What the Numbers Are Actually Saying
Strip away the headlines and two things stand out from today’s report. First, revenue is growing — up roughly 5% year-over-year — and that’s not nothing for a company this size operating in a housing market that has been stubbornly stuck since mortgage rates climbed above 7% and refused to come back down. Second, on a GAAP basis, earnings per share fell to $3.30 from $3.45 a year ago. The adjusted number beat estimates, but actual take-home profits are still declining.
CEO Ted Decker acknowledged the tension directly in this morning’s call. The core consumer, he said, remains “engaged” — they are still showing up for smaller fixes and seasonal projects. But the big-ticket renovation spend that drives Home Depot’s highest-margin work is a different story. Large project categories — kitchens, bathrooms, flooring — are still soft, driven by homeowners who aren’t moving (because mortgage rates make it punishing to give up their locked-in 3% loans) and homebuyers who aren’t buying (because nothing is affordable at current rates).
“Stubbornly high interest rates” are impacting larger home improvement expenditures.— Ted Decker, CEO, Home Depot (Q1 2026 earnings call)
The Pro vs. DIY Split — and Why It Matters
One of the cleaner signals in today’s report is the divergence between Home Depot’s two core customer types: the professional contractor (Pro) and the do-it-yourself homeowner (DIY). For the second consecutive quarter, Pro comps outperformed DIY. Professional buyers — the plumbers, painters, and general contractors who source materials through Home Depot’s commercial accounts — are still booking jobs. Their backlogs reflect a housing stock that needs repairs regardless of whether anyone is buying or selling.
DIY buyers, on the other hand, track household confidence and discretionary cash.

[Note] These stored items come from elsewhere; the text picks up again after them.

(** * The von Mises-Fisher distribution: a shallow embedding

    Source: [tensorflow_probability/python/distributions/von_mises_fisher.py].

    Tensors are lists (a batch of scalars is [list F], a batch of event
    vectors is [list (list F)], [n] samples per batch member are
    [list (list (list F))]).  The scalar type is an interface, [Scalar]:
    the code is written once over it, as the source is written once over
    the dtype, and read at two instances:
    - [R], exact real arithmetic, where every value is finite (rounding is
      not modelled; a division by zero has no meaning there, and the
      statements over [R] stay away from it);
    - [xreal], the reals extended with the IEEE special values [+inf],
      [-inf] and [NaN], exact on finite values, where [tf.check_numerics]
      can fail.
    Python exceptions and failed TensorFlow assertions are values of
    [error]; a function that can raise returns a [result].  The batch has
    rank 1, and elementwise ops broadcast along it as TensorFlow does
    ([broadcast_with]).  The source builds a graph: the body of
    [tf.while_loop] is built once, and its ops run once per iteration. *)

From Stdlib Require Import Reals Qreals Psatz Lia List QArith String ZArith Bool.
Import ListNotations.

Set Implicit Arguments.

(** ** Errors *)

(** The tag [tf.check_numerics] is called with. *)
Inductive numerics_tag : Type :=
| besseli (v : Q)             (* 'besseli{}'.format(v) *)
| tag_w                       (* 'w' *)
| tag_u_3d                    (* 'u in _sample_3d' *)
| tag_samples.                (* 'samples' *)

Inductive error : Type :=
| ValueError (msg : string)
| KeyError (v : Q)
| TypeError (msg : string)
| RecursionError
| InvalidArgumentError (msg : string)   (* a failed tf.assert_* *)
| CheckNumericsError (t : numerics_tag). (* a failed tf.check_numerics *)

Inductive result (A : Type) : Type :=
| Ok (a : A)
| Err (e : error).

Arguments Err {A} e.
(** Two lists with the same units that each show one value under [f] show
    the same value. *)
Lemma same_units_one {A B : Type} (f : A -> B) (l l' : list A) (x y : B) :
  map f l = [x] -> map f l' = [y] -> same_units l l' -> x = y.
Proof.
  intros Hl Hl' Hsame.
  destruct l as [|a [|a' l]]; try discriminate Hl. injection Hl as <-.
  assert (Hin : In (f a) (map f l')) by (apply in_map, Hsame; left; reflexivity).
  rewrite Hl' in Hin. destruct Hin as [E|[]]. symmetry. exact E.
Qed.

Lemma shuffle_changes_tiers_counterexample :
  example_run tied_works 8 None = Ok tied_records
  /\ example_run tied_works 8 (Some 4%Z) = Ok tied_records_shuffled
  /\ @assign_tiers Qc qc_float tied_records = Ok (tiers_of tied_records)
  /\ @assign_tiers Qc qc_float tied_records_shuffled = Ok (tiers_of tied_records_shuffled)
  /\ map (@title Qc) (easy (tiers_of tied_records)) = [lit "Poe - t1 - Full text (1)"]
  /\ map (@title Qc) (easy (tiers_of tied_records_shuffled)) = [lit "Poe - t3 - Full text (1)"]
  /\ ~ tiers_agree (tiers_of tied_records) (tiers_of tied_records_shuffled).
Proof.
  assert (F1 : map (@title Qc) (easy (tiers_of tied_records))
               = [lit "Poe - t1 - Full text (1)"]) by (vm_compute; reflexivity).
  assert (F2 : map (@title Qc) (easy (tiers_of tied_records_shuffled))
               = [lit "Poe - t3 - Full text (1)"]) by (vm_compute; reflexivity).
  split; [vm_compute; reflexivity|]. split; [vm_compute; reflexivity|].
  split; [vm_compute; reflexivity|]. split; [vm_compute; reflexivity|].
  split; [exact F1|]. split; [exact F2|].
  intros (Heasy & _).
  pose proof (@same_units_one _ _ _ _ _ _ _ F1 F2 Heasy) as H.
  vm_compute in H. discriminate H.
Qed.

(** C1, where the code fails it. One paragraph of five words in one sentence,
    under [max_words = 4]: [split_oversized_paragraph] returns the sentence
    whole, and [build_records] emits a unit of five words. *)
Theorem build_records_unit_above_max_words :
  sentences_of (lit "the quick brown fox jumps") = [lit "the quick brown fox jumps"]
  /\ split_oversized_paragraph (lit "the quick brown fox jumps") 3 4
     = [lit "the quick brown fox jumps"]
  /\ map (@text Qc) (records_of (example_run [example_work "w0"] 4 None))
     = [lit "the quick brown fox jumps"]
  /\ map (@words Qc) (records_of (example_run [example_work "w0"] 4 None)) = [5]
  /\ exists r, example_run [example_work "w0"] 4 None = Ok [r]
               /\ (4 < Z.of_nat (count_words (text r)))%Z.
Proof.
  split; [vm_compute; reflexivity|]. split; [vm_compute; reflexivity|].
  split; [vm_compute; reflexivity|]. split; [vm_compute; reflexivity|].
  exists (hd (@Build_UnitRecord Qc [] [] [] (Q2Qc 0) 0 0 [] [] [] [] [] [] (Q2Qc 0) (Q2Qc 0))
             (records_of (example_run [example_work "w0"] 4 None))).
  split; vm_compute; reflexivity.
Qed.
(** * ADUP router: a shallow embedding of [src/adup/router.py]

    The development follows the Python class [Router] method by method.

    Conventions of the embedding.
    - Python floats (costs, metrics, virtual time) are exact rationals [Q];
      numeric results are compared with [==] (Qeq).  Integers met by the code
      (packet fields, counters) inject into [Q] or stay in [Z].
    - A Python [dict] is an insertion-ordered association list ([PyDict]):
      assignment to an existing key keeps its position, assignment to a new
      key appends, iteration follows the list.
    - A method that mutates [self] is a function from the router state to the
      new router state; [self.env.now] is the extra argument [now].
    - [self.env.process(self._send_update_proc(dest))] is recorded as a
      scheduled action in order of creation; [send_update] is the function the
      kernel later runs for it.
    - Attributes created lazily with [hasattr] ([path_usage], [cost_history],
      [loop_detection], [path_analysis_log]) are fields that start empty.
    - Fallible code returns [option].  The one [try ... except Exception]
      wrapper that fires on well-typed states is that of [send_update],
      where the constructor of a route entry rejects a destination that is
      not an IPv4 address: there the handler's effect (nothing is sent) is
      modelled.  The other wrappers never fire and are omitted; [print]
      calls are omitted.
    - [self.routing_table] is created empty and never written; it is not a
      field of the state and its length in log entries is 0.
    - The kernel (virtual time, process scheduling, queues) is not
      modelled: each handler and each body of a periodic loop is one atomic
      step, as the cooperative scheduling of the source makes it.  Of a
      link only its two endpoints and the end it delivers to are kept.
    - The topology builders of [src/adup/simulation.py] return the routers
      by name and the links in order of creation, or [None] where a
      statement would raise; routers and links refer to each other by
      name. *)

From Stdlib Require Import QArith Qminmax Qabs Lqa.
From Stdlib Require Import List String Ascii Bool ZArith Lia.
From Stdlib Require Import DecimalString DecimalNat.
Import ListNotations.

Open Scope string_scope.
Open Scope Q_scope.

(** ** Float comparisons as boolean tests on [Q] *)

Definition Qgtb (a b : Q) : bool := negb (Qle_bool a b).   (* a > b  *)
Definition Qltb (a b : Q) : bool := negb (Qle_bool b a).   (* a < b  *)
Definition Qgeb (a b : Q) : bool := Qle_bool b a.          (* a >= b *)

(** Python [int(x)]: truncation toward zero. *)
Definition py_int (x : Q) : Z := Z.quot (Qnum x) (Zpos (Qden x)).

(** [f'{n}'] for a non-negative integer. *)
Definition decimal (n : nat) : string :=
  NilEmpty.string_of_uint (Nat.to_uint n).

(** Python [l[-n:]] for [n > 0]. *)
Definition last_n {A} (n : nat) (l : list A) : list A :=
  skipn (List.length l - n) l.

(** Python [max(l)] and [min(l)] on a non-empty list of floats; the value on
    the empty list (where Python raises) is 0 and is never used. *)
Definition py_max (l : list Q) : Q :=
  match l with
  | [] => 0
  | x :: t => fold_left (fun m y => if Qgtb y m then y else m) t x
  end.

Definition py_min (l : list Q) : Q :=
  match l with
  | [] => 0
  | x :: t => fold_left (fun m y => if Qltb y m then y else m) t x
  end.

(** ** Python dictionaries with string keys *)

Module PyDict.
Section Dict.
Context {V : Type}.

Definition t := list (string * V).

Definition empty : t := [].

Fixpoint get (d : t) (k : string) : option V :=
  match d with
  | [] => None
  | (k', v) :: d' => if String.eqb k' k then Some v else get d' k
  end.

Definition mem (d : t) (k : string) : bool :=
  match get d k with Some _ => true | None => false end.

Definition get_default (d : t) (k : string) (dflt : V) : V :=
  match get d k with Some v => v | None => dflt end.

(** [d[k] = v] *)
Fixpoint set (d : t) (k : string) (v : V) : t :=
  match d with
  | [] => [(k, v)]
  | (k', v') :: d' =>
      if String.eqb k' k then (k', v) :: d' else (k', v') :: set d' k v
  end.

(** [del d[k]] *)
Fixpoint del (d : t) (k : string) : t :=
  match d with
  | [] => []
  | (k', v') :: d' =>
      if String.eqb k' k then del d' k else (k', v') :: del d' k
  end.

Definition keys (d : t) : list string := map fst d.
Definition items (d : t) : list (string * V) := d.
Definition len (d : t) : nat := List.length d.

(** Keys of a dictionary are unique. *)
Definition wf (d : t) : Prop := NoDup (keys d).
End Dict.
Arguments t : clear implicits.
End PyDict.

Abbreviation pydict := PyDict.t.

(** ** Packets ([src/adup/packets.py]) *)

(** Packets travel between routers as objects and are never serialised, so a
    field holds the number the sender stored in it: [send_hellos] stores
    floats in [packet_loss], [send_update] stores [int(total_cost)] in
    [total_delay]. *)

Record ADUP_Hello := {
  h_delay : Q;
  h_jitter : Q;
  h_packet_loss : Q;
  h_congestion : Q;
  h_link_stability : Q
}.

Record ADUP_Route_Entry := {
  prefix_len : Z;
  dest_network : string;
  total_bandwidth : Z;
  total_delay : Q;
  total_jitter : Z;
  total_packet_loss : Z;
  total_congestion : Z
}.

Record ADUP_Update := { routes : list ADUP_Route_Entry }.

(** [dest_network] is an [IPField]: the constructor of a route entry
    converts the value it is given and raises when that is not an IPv4
    address.  The addresses it accepts are taken to be the dotted quads of
    decimal octets, which decides every prefix the program builds
    ([f'192.168.{i+1}.0'] is an address up to 192.168.255.0 and none from
    192.168.256.0 on).  Other spellings the library may let pass on some
    platforms (fewer than four parts, octal or hexadecimal parts, host
    names that resolve) never occur in the program and are not accepted
    here; the theorems use the rejection of a string only for the names
    192.168.k.0 with k above 255. *)

(** [s.split('.')] *)
Fixpoint split_dots (s : string) : list string :=
  match s with
  | EmptyString => [EmptyString]
  | String c s' =>
      if Ascii.eqb c "." then EmptyString :: split_dots s'
      else
        match split_dots s' with
        | h :: t => String c h :: t
        | [] => [String c EmptyString]
        end
  end.

(** No ['.'] occurs in [s]. *)
Fixpoint dotless (s : string) : bool :=
  match s with
  | EmptyString => true
  | String c s' => negb (Ascii.eqb c ".") && dotless s'
  end.

(** A decimal numeral between 0 and 255, written without sign, blank or
    leading zero. *)
Definition octet (s : string) : bool :=
  match NilEmpty.uint_of_string s with
  | Some d =>
      let k := Nat.of_uint d in
      Nat.leb k 255 && String.eqb s (decimal k)
  | None => false
  end.

Definition ip_field_accepts (s : string) : bool :=
  match split_dots s with
  | [a; b; c; d] => octet a && octet b && octet c && octet d
  | _ => false
  end.

Inductive Packet :=
| PHello (h : ADUP_Hello)
| PUpdate (u : ADUP_Update)
| POther.

(** ** Links and interfaces ([src/adup/simulation.py]) *)

(** A link knows its two endpoints; routers are referred to by name. *)
Record Link := { router1 : string; router2 : string }.

(** The endpoint a packet put on the link by [sender] is delivered to
    ([Link.run]). *)
Definition link_peer (l : Link) (sender : string) : string :=
  if String.eqb (router1 l) sender then router2 l else router1 l.

(** [iface_info.get('link')]: absent or a link. *)
Definition iface_info := option Link.

(** ** Router state *)

Record neighbor_info := {
  last_seen : Q;
  nmetrics : pydict Q
}.

Record fib_metrics := {
  fm_total_delay : option Q;
  fm_total_cost : option Q;
  fm_stability : option Q;
  fm_congestion : option Q;
  fm_packet_loss : option Q;
  fm_selection_reason : option string
}.

Record fib_entry := {
  next_hop : string;
  metrics : fib_metrics
}.

Record candidate := {
  c_neighbor : string;
  c_total_cost : Q;
  c_combined_score : Q;
  c_stability : Q;
  c_congestion : Q;
  c_packet_loss : Q;
  c_exploration_bonus : Q;
  c_selection_reason : string
}.

Record packet_log_entry := {
  pl_time : Q;
  pl_router : string;
  pl_type : string;
  pl_direction : string;
  pl_neighbor : option string;
  pl_details : pydict Q;
  pl_routing_table_size : nat;
  pl_neighbor_count : nat;
  pl_path_selection_reason : string;
  pl_composite_cost : option (option Q)   (* None, or Some None for inf *)
}.

Record route_change := {
  rc_time : Q;
  rc_router : string;
  rc_destination : string;
  rc_old_route : string;
  rc_new_route : string;
  rc_path_info : option candidate;
  rc_change_type : string
}.

Record path_analysis := {
  pa_time : Q;
  pa_router : string;
  pa_destination : string;
  pa_candidates : list candidate;
  pa_total_candidates : nat
}.

Record Router := {
  name : string;
  interfaces : pydict iface_info;
  neighbor_table : pydict neighbor_info;
  networks : list string;
  fib : pydict fib_entry;
  topology_table : pydict (pydict Q);
  state : string;
  packet_log : list packet_log_entry;
  route_changes : list route_change;
  last_route_change_time : Q;
  convergence_start_time : option Q;
  path_usage : pydict Z;
  path_analysis_log : list path_analysis;
  cost_history : pydict (list Q);
  loop_detection : pydict (list (Q * Q))
}.

(** [Router.__init__] *)
Definition init_router (nm : string) (ifs : pydict iface_info)
    (nets : list string) : Router :=
  {| name := nm; interfaces := ifs; neighbor_table := [];
     networks := nets; fib := []; topology_table := [];
     state := "INITIALIZING"; packet_log := []; route_changes := [];
     last_route_change_time := 0; convergence_start_time := None;
     path_usage := []; path_analysis_log := [];
     cost_history := []; loop_detection := [] |}.

(** Field updates. *)
Definition with_neighbor_table (r : Router) (x : pydict neighbor_info) :=
  {| name := name r; interfaces := interfaces r; neighbor_table := x;
     networks := networks r; fib := fib r;
     topology_table := topology_table r; state := state r;
     packet_log := packet_log r; route_changes := route_changes r;
     last_route_change_time := last_route_change_time r;
     convergence_start_time := convergence_start_time r;
     path_usage := path_usage r; path_analysis_log := path_analysis_log r;
     cost_history := cost_history r; loop_detection := loop_detection r |}.

Definition with_fib (r : Router) (x : pydict fib_entry) :=
  {| name := name r; interfaces := interfaces r;
     neighbor_table := neighbor_table r;
     networks := networks r; fib := x;
     topology_table := topology_table r; state := state r;
     packet_log := packet_log r; route_changes := route_changes r;
     last_route_change_time := last_route_change_time r;
     convergence_start_time := convergence_start_time r;
     path_usage := path_usage r; path_analysis_log := path_analysis_log r;
     cost_history := cost_history r; loop_detection := loop_detection r |}.

Definition with_topology_table (r : Router) (x : pydict (pydict Q)) :=
  {| name := name r; interfaces := interfaces r;
     neighbor_table := neighbor_table r;
     networks := networks r; fib := fib r;
     topology_table := x; state := state r;
     packet_log := packet_log r; route_changes := route_changes r;
     last_route_change_time := last_route_change_time r;
     convergence_start_time := convergence_start_time r;
     path_usage := path_usage r; path_analysis_log := path_analysis_log r;
     cost_history := cost_history r; loop_detection := loop_detection r |}.

Definition with_packet_log (r : Router) (x : list packet_log_entry) :=
  {| name := name r; interfaces := interfaces r;
     neighbor_table := neighbor_table r;
     networks := networks r; fib := fib r;
     topology_table := topology_table r; state := state r;
     packet_log := x; route_changes := route_changes r;
     last_route_change_time := last_route_change_time r;
     convergence_start_time := convergence_start_time r;
     path_usage := path_usage r; path_analysis_log := path_analysis_log r;
     cost_history := cost_history r; loop_detection := loop_detection r |}.

Definition with_route_changes (r : Router) (x : list route_change) :=
  {| name := name r; interfaces := interfaces r;
     neighbor_table := neighbor_table r;
     networks := networks r; fib := fib r;
     topology_table := topology_table r; state := state r;
     packet_log := packet_log r; route_changes := x;
     last_route_change_time := last_route_change_time r;
     convergence_start_time := convergence_start_time r;
     path_usage := path_usage r; path_analysis_log := path_analysis_log r;
     cost_history := cost_history r; loop_detection := loop_detection r |}.
(** The merge is one level deep: a key of the handler's metadata becomes an
    entry of [operations] next to the verbs, and the description stored
    under a verb keeps its own value for that key. *)
Example merge_is_shallow :
  snd (path_helper Sample.PATH_KEYS Sample.load_tagged Sample.new
         (Some Sample.given)
         (IsTuple "/pets" (Sample.tagged "handler tags")))
  = Some [("post", YMap [("summary", YStr "given")]);
          ("get", YMap [("tags", YSeq [YStr "pets"])]);
          ("tags", YSeq [YStr "all"])].
Proof. reflexivity. Qed.

(** C1, at a call the claim is about: empty [operations] and a handler with
    no documented verb. The call raises [AssertionError], not
    [APISpecError]; [operations] stays empty. The statements after the
    assertion, run on the same inputs, do raise [APISpecError] for the
    URLSpec and leave [operations] empty. *)
Theorem C1_empty_operations_stop_at_the_assertion :
  path_helper Sample.PATH_KEYS Sample.load Sample.new (Some [])
    (IsTuple "/hello" Sample.undocumented)
  = (raise (AssertionError None), Some [])
  /\ (exists u,
         Sample.new "/hello" Sample.undocumented = Some u
         /\ path_helper_body Sample.PATH_KEYS Sample.load Sample.new
              (IsTuple "/hello" Sample.undocumented) []
            = (raise (APISpecError u), [])).
Proof.
  split; [reflexivity|].
  eexists. split; reflexivity.
Qed.

(** * The theorems at sample inputs *)

Lemma C2_named_groups_by_index_at_items :
  groups (regex_of (Sample.items [("id", 2); ("name", 1)])) <> 0
  /\ groupindex (regex_of (Sample.items [("id", 2); ("name", 1)])) <> []
  /\ tornadopath2openapi (Sample.items [("id", 2); ("name", 1)])
       Sample.unimplemented
     = inr "/items/{name}/{id}"
  /\ map fst (sorted_pairs [("name", 1); ("id", 2)]) = ["name"; "id"].
Proof.
  assert (Hg : groups (regex_of (Sample.items [("id", 2); ("name", 1)])) <> 0)
    by (simpl; lia).
  assert (Hgi : groupindex (regex_of (Sample.items [("id", 2); ("name", 1)]))
                <> []) by (simpl; discriminate).
  destruct (proj1 C2_named_groups_by_index
              (Sample.items [("id", 2); ("name", 1)]) Sample.unimplemented
              Hg Hgi) as (_ & _ & _ & Htpl & Horder).
  split; [exact Hg|]. split; [exact Hgi|]. split.
  - apply (Htpl "/items/" ["/"; ""]).
    + reflexivity.
    + reflexivity.
    + repeat constructor.
    + reflexivity.
  - apply (Horder [("name", 1); ("id", 2)]).
    + simpl. apply perm_swap.
    + simpl. repeat constructor; simpl; intuition discriminate.
Defined.
Lemma most_voted_strategy_ready_witness :
  most_voted_strategy Examples.empty_state =
    Err (AEAEnforceError "'most_voted_strategy' field is None") ∧
  most_voted_strategy
    (update Examples.empty_state
       {| kw_participants := None;
          kw_participant_to_strategy := None;
          kw_most_voted_strategy := Some (Some Examples.go_strategy) |})
  = Ok Examples.go_strategy.
Proof.
  destruct (most_voted_strategy_ready Examples.empty_state) as (H1 & _ & H3).
  split.
  - apply H1. reflexivity.
  - apply H3. reflexivity.
Defined.

(** Counterexample to C5 as stated: the state a period starts with has no
    participants, and [reset] on it raises instead of returning a state. *)
Lemma reset_counterexample :
  ¬ ∃ st, reset Examples.empty_state = Ok st.
Proof. intros [st Hst]. vm_compute in Hst. discriminate Hst. Qed.

(** C5, amended: [update] is a functional update: after two updates every
    field holds what the second update gave it, else what the first gave
    it, else what it held before, so that setting one field and then
    another exposes both; and for a period state whose participants are
    set, [reset] returns a period state that keeps the participants and
    has neither [participant_to_strategy] nor [most_voted_strategy]. *)
Theorem update_update_reset (self : PeriodState) :
  (∀ k1 k2,
     let st := update (update self k1) k2 in
     _participants st =
       default (default (_participants self) (kw_participants k1))
               (kw_participants k2) ∧
     _participant_to_strategy st =
       default (default (_participant_to_strategy self)
                        (kw_participant_to_strategy k1))
               (kw_participant_to_strategy k2) ∧
     _most_voted_strategy st =
       default (default (_most_voted_strategy self)
                        (kw_most_voted_strategy k1))
               (kw_most_voted_strategy k2)) ∧
  (∀ x y,
     let st :=
       update (update self (mkKwargs None None (Some x)))
              (mkKwargs None (Some y) None) in
     _most_voted_strategy st = x ∧
     _participant_to_strategy st = y ∧
     _participants st = _participants self) ∧
  (∀ P k1 k2,
     _participants (update (update self k1) k2) = Some P →
     reset (update (update self k1) k2) =
       Ok {| _participants := Some P;
             _participant_to_strategy := None;
             _most_voted_strategy := None |}) ∧
  (∀ P, _participants self = Some P →
        reset self =
          Ok {| _participants := Some P;
                _participant_to_strategy := None;
                _most_voted_strategy := None |}).
Proof.
  assert (∀ st P, _participants st = Some P →
            reset st = Ok (mkPeriodState (Some P) None None)) as Hreset.
  { intros st P HP. unfold reset, participants. by rewrite HP. }
  split; [|split; [|split]].
  - intros k1 k2. by simpl.
  - intros x y. by simpl.
  - intros P k1 k2. apply Hreset.
  - apply Hreset.
Qed.
(** ** Configuration validation *)

(** C4: when the configured API key is absent or empty, the call returns
    the credential error at once and leaves the world as it found it: the
    trace gains no cache lookup and no HTTP request, the store is
    unchanged. *)
Theorem missing_key_short_circuit e h ti w cfg q :
  config_of h = Ok cfg →
  read_query ti = Ok q →
  cfg !! CONF_GOOGLE_SEARCH_API_KEY = None ∨
    cfg !! CONF_GOOGLE_SEARCH_API_KEY = Some "" →
  call e h ti w =
    (Ok (error_object "Google Search API key not configured"), w).
Proof.
  intros Hcfg Hq Hkey. apply key_missing_true in Hkey.
  unfold async_call, bind, lift, ret. by rewrite Hcfg, Hq, Hkey.
Qed.

(** ** Response validation *)

(** C5: a response with a status outside the success class, answered to a
    call that missed the cache, makes the call return exactly the object
    whose error is "Search error: status" followed by the code.  The
    returned object is built from the status alone: the body that was
    read, and whatever the body would parse to, have no part in it. *)
Theorem upstream_error_status e h ti w model k q resp body :
  is_ready h ti model k q →
  truthy (entry e w model q) = false →
  env_post e (request_url model k) (payload q) = Ok resp →
  ¬ (200 ≤ resp_status resp < 300)%Z →
  resp_text resp = Ok body →
  call e h ti w =
    (Ok (error_object ("Search error: status " +:+ pretty (resp_status resp))),
     requested w model k q).
Proof.
  intros Hready Hmiss Hpost Hst Htext.
  rewrite (call_ready _ _ _ _ _ _ _ Hready).
  rewrite (guarded_miss_response _ _ _ _ _ _ Hmiss Hpost).
  unfold try_except.
  rewrite (handle_other_status _ _ _ body); [reflexivity|lia|done].
Qed.

(** C10: only the status 200 leads to parsing.  Any other code, the other
    success codes such as 201 and 204 among them, gives the status error;
    the JSON of the response is never asked for (whatever awaiting it
    would give, a value or an exception, the return is the same) and the
    store is left alone. *)
Theorem only_200_is_parsed e h ti w model k q status body parsed :
  is_ready h ti model k q →
  truthy (entry e w model q) = false →
  env_post e (request_url model k) (payload q) =
    Ok (Response status (Ok body) parsed) →
  status ≠ 200%Z →
  call e h ti w =
    (Ok (error_object ("Search error: status " +:+ pretty status)),
     requested w model k q).
Proof.
  intros Hready Hmiss Hpost Hst.
  rewrite (call_ready _ _ _ _ _ _ _ Hready).
  rewrite (guarded_miss_response _ _ _ _ _ _ Hmiss Hpost).
  unfold try_except.
  by rewrite (handle_other_status _ _ _ body).
Qed.

(** ** Tolerant parsing *)

(** C6: a response with status 200 whose body is an object with no
    candidates item, or with an empty candidates list, makes the call
    return the no-information object, not an error and not a summary, and
    nothing is cached. *)
Theorem no_candidates_no_information e h ti w model k q resp d :
  is_ready h ti model k q →
  truthy (entry e w model q) = false →
  env_post e (request_url model k) (payload q) = Ok resp →
  resp_status resp = 200%Z →
  resp_json resp = Ok (VDict d) →
  dict_lookup "candidates" d = None ∨
    dict_lookup "candidates" d = Some (VList []) →
  call e h ti w =
    (Ok (results_object "Информация не найдена."), requested w model k q).
Proof.
  intros Hready Hmiss Hpost Hst Hjson Hcand.
  rewrite (call_ready _ _ _ _ _ _ _ Hready).
  rewrite (guarded_miss_response _ _ _ _ _ _ Hmiss Hpost).
  unfold try_except.
  by rewrite (handle_no_candidates _ _ _ d).
Qed.

(** ** Every way out of the guarded part *)

Ltac step :=
  match goal with
  | |- context [match ?r with Ok _ => _ | Raise _ => _ end] =>
      destruct r eqn:?
  | |- context [if ?b then _ else _] => destruct b eqn:?
  end.

Lemma wrap_response_raises r ex :
  wrap_response r = Raise ex → exn_is_exception ex = true.
Proof. apply py_setitem_raises. Qed.

Lemma falsy_is_no_entry v d : truthy v = false → v = VDict d → d = [].
Proof. intros Hv ->. by destruct d. Qed.

(** Handling a response raises before anything is stored, or returns
    through one of three return statements; only the last one stores.  What
    it raises is an [Exception], unless it is what awaiting the body
    raised. *)
Lemma handle_outcome e cp resp w :
  (∃ ex, handle e cp resp w = (Raise ex, w) ∧
         (exn_is_exception ex = true ∨ body_raises resp ex)) ∨
  (∃ msg, handle e cp resp w = (Ok (error_object msg), w)) ∨
  (∃ msg, handle e cp resp w = (Ok (results_object msg), w)) ∨
  (∃ content sources,
     handle e cp resp w =
       (Ok (wrapped_summary content sources),
        World (gateway_set format_value digest (env_writable e) (w_store w)
                 module_name cp (summary_object content sources))
              (w_trace w ++ [CacheSet module_name cp
                               (summary_object content sources)]))).
Proof.
  unfold handle_response, bind, lift, ret, cache_set, body_raises.
  destruct (Z.eqb_spec (resp_status resp) 200) as [Hst|Hst]; simpl;
    repeat step;
    try (left; eexists; split; [reflexivity|];
         first [ by right; eauto
               | by left;
                 eauto using py_get_raises, py_item0_raises, py_iter_raises,
                   extract_content_raises, collect_sources_raises,
                   wrap_response_raises ]);
    eauto 10.
Qed.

And those two things are under pressure. Gas prices are elevated. Consumer sentiment surveys have been falling. If you’re not being forced to fix something, you’re probably not remodeling your bathroom right now.
For investors, this matters because Pro customers tend to be stickier, higher-volume, and less sensitive to quarter-to-quarter economic noise. The fact that Pro is holding up is a reason the guidance reaffirmation carries real weight today.
Context: HD stock has declined more than 21% over the past year. Today’s 3% drop comes on top of a stock that is already trading near levels that reflect a prolonged housing slowdown. Options traders had priced a 5.1% move today — in either direction. The actual 3.4% drop is well within that range, meaning the market volatility was anticipated even if the direction stings.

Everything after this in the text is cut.